Tradução: "Ela só pensa em si" significa que ela só pensa nela mesma, em si
mesma, em si própria.
A esta altura, o caro leitor talvez esteja se lembrando de algum romance
português que tenha lido vida afora e das várias ocorrências de construções como
"Ela só pensa em si", em que o "si" não se refere ao sujeito ("ela"), mas ao
interlocutor. Tradução: no português de Portugal, a frase "Ela só pensa em si"
tem significado diferente do que tem no português brasileiro. Quem a emite usa o
"si" em relação ao seu interlocutor. Tradução: no português de Portugal, "Ela só
pensa em si" significa que ela só pensa na pessoa com a qual está conversando
(ou "está a conversar", como diria a maior parte dos portugueses).
O fato de alguns dos nossos dicionários e gramáticas não reconhecerem esse
uso lusitano (e também um pouco brasileiro) cria uma situação no mínimo
estranha. Como fica, por exemplo, o vestibulando que lê uma obra de um autor
português (clássico ou contemporâneo) e encontra um sem-número de registros
desse pronome (e de "consigo") iguais aos considerados "errados" pelos nossos
dicionários e gramáticas? Não seria melhor fazer o que faz o "Houaiss", por
exemplo, que, no verbete "si", diz que "é muito comum em Portugal (no Brasil,
menos) o emprego de si em relação à pessoa com quem se fala ("Gosto muito de
si")?
Para deixar claro: parece-me razoável dizer que, no português culto do
Brasil, não ocorre o uso dos pronomes "si" e "consigo" em relação à pessoa com
quem se fala, ou seja, não ocorrem construções como "Gosto muito de si", "Quero
ir consigo", "Amanhã falo consigo" etc., que, no entanto, são mais que comuns (e
legítimas) em Portugal, seja na oralidade, seja na escrita. Parece melhor assim,
não? Convém dizer que, na língua culta do Brasil, teríamos estas formas: "Quero
ir com você" ("com o senhor", "com a senhora"), "Amanhã falo com você" ("com o
senhor", com a senhora").
Para quem ainda não entendeu, deixo claro que se trata de uma questão de uso
(e, como se sabe, o uso é o senhor da questão, quando o assunto é língua), e não
pura e simplesmente de "certo ou errado".

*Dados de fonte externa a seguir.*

(** X20. [normalizePhone] is idempotent, and its result is either the text
    it was given or a plus sign, the country code 1 and exactly ten digits:
    a number with ten digits, or with eleven digits of which the first is
    1, comes out in that form whatever its punctuation. *)
Theorem normalizePhone_canonical (phone : string) :
  normalizePhone (normalizePhone phone) = normalizePhone phone
  /\ (normalizePhone phone = phone
      \/ exists ds, List.length ds = 10%nat
                    /\ Forall (fun c => isDigit c = true) ds
                    /\ normalizePhone phone
                       = string_of_list_ascii ("+"%char :: "1"%char :: ds))
  /\ forall other,
       filter isDigit (list_ascii_of_string other)
       = filter isDigit (list_ascii_of_string phone) ->
       List.length (filter isDigit (list_ascii_of_string phone)) = 10%nat ->
       normalizePhone other = normalizePhone phone.
Proof.
  pose proof (filter_isDigit_all (list_ascii_of_string phone)) as Hall.
  assert (Hdef : normalizePhone phone
                 = let digits := filter isDigit (list_ascii_of_string phone) in
                   if Nat.eqb (List.length digits) 10 then
                     string_of_list_ascii ("+"%char :: "1"%char :: digits)
                   else if Nat.eqb (List.length digits) 11
                           && Js.startsWith (list_ascii_of_string "1") digits then
                     string_of_list_ascii ("+"%char :: digits)
                   else phone) by reflexivity.
  cbv zeta in Hdef.
  set (ds := filter isDigit (list_ascii_of_string phone)) in *.
  assert (Hthird : forall other,
            filter isDigit (list_ascii_of_string other) = ds ->
            List.length ds = 10%nat ->
            normalizePhone other = normalizePhone phone).
  { intros other Hsame Hlen. rewrite Hdef. unfold normalizePhone. cbv zeta.
    rewrite Hsame, Hlen. reflexivity. }
  destruct (Nat.eqb (List.length ds) 10) eqn:E10.
  - apply Nat.eqb_eq in E10.
    split; [| split; [right; exists ds; auto | exact Hthird]].
    rewrite Hdef. unfold normalizePhone. cbv zeta.
    rewrite list_ascii_of_string_of_list_ascii. cbn [filter].
    change (isDigit "+"%char) with false. change (isDigit "1"%char) with true.
    cbv iota. rewrite (filter_isDigit_id ds Hall).
    cbn [List.length]. rewrite E10. reflexivity.
  - destruct (Nat.eqb (List.length ds) 11
              && Js.startsWith (list_ascii_of_string "1") ds) eqn:E11.
    + apply andb_prop in E11. destruct E11 as [E11 Hs].
      split; [| split; [| exact Hthird]].
      * rewrite Hdef. unfold normalizePhone. cbv zeta.
        rewrite list_ascii_of_string_of_list_ascii. cbn [filter].
        change (isDigit "+"%char) with false. cbv iota.
        rewrite (filter_isDigit_id ds Hall). rewrite E10, E11, Hs. reflexivity.
      * apply Nat.eqb_eq in E11.
        right. destruct ds as [| d ds']; [discriminate |].
        cbn [Js.startsWith list_ascii_of_string] in Hs.
        apply andb_prop in Hs. destruct Hs as [Hd _]. apply Ascii.eqb_eq in Hd. subst d.
        exists ds'. inversion Hall; subst. cbn [List.length] in E11.
        split; [lia | split; [assumption | exact Hdef]].
    + split; [| split; [left; exact Hdef | exact Hthird]].
      rewrite Hdef. exact Hdef.
Qed.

Voltando à frase da qual se extraiu o título desta coluna ("Ex-chefe do TJ
liberou 1,5 milhão para si próprio"), convém dizer que é comum e mais do que
legítimo o emprego de uma expressão de reforço como "mesmo" ou "próprio" depois
do "si" que denota ação reflexiva ("Sempre exige muito de si mesmo/próprio").
Como se vê, no título citado, o emprego de "para si próprio", que se refere ao
sujeito ("ex-chefe do TJ"), é mais do que legítimo. No plural, teríamos isto:
"Ex-chefes do TJ liberaram 1,5 milhão para si mesmos/próprios".
É isso.
[Fonte: www.folha.com.br]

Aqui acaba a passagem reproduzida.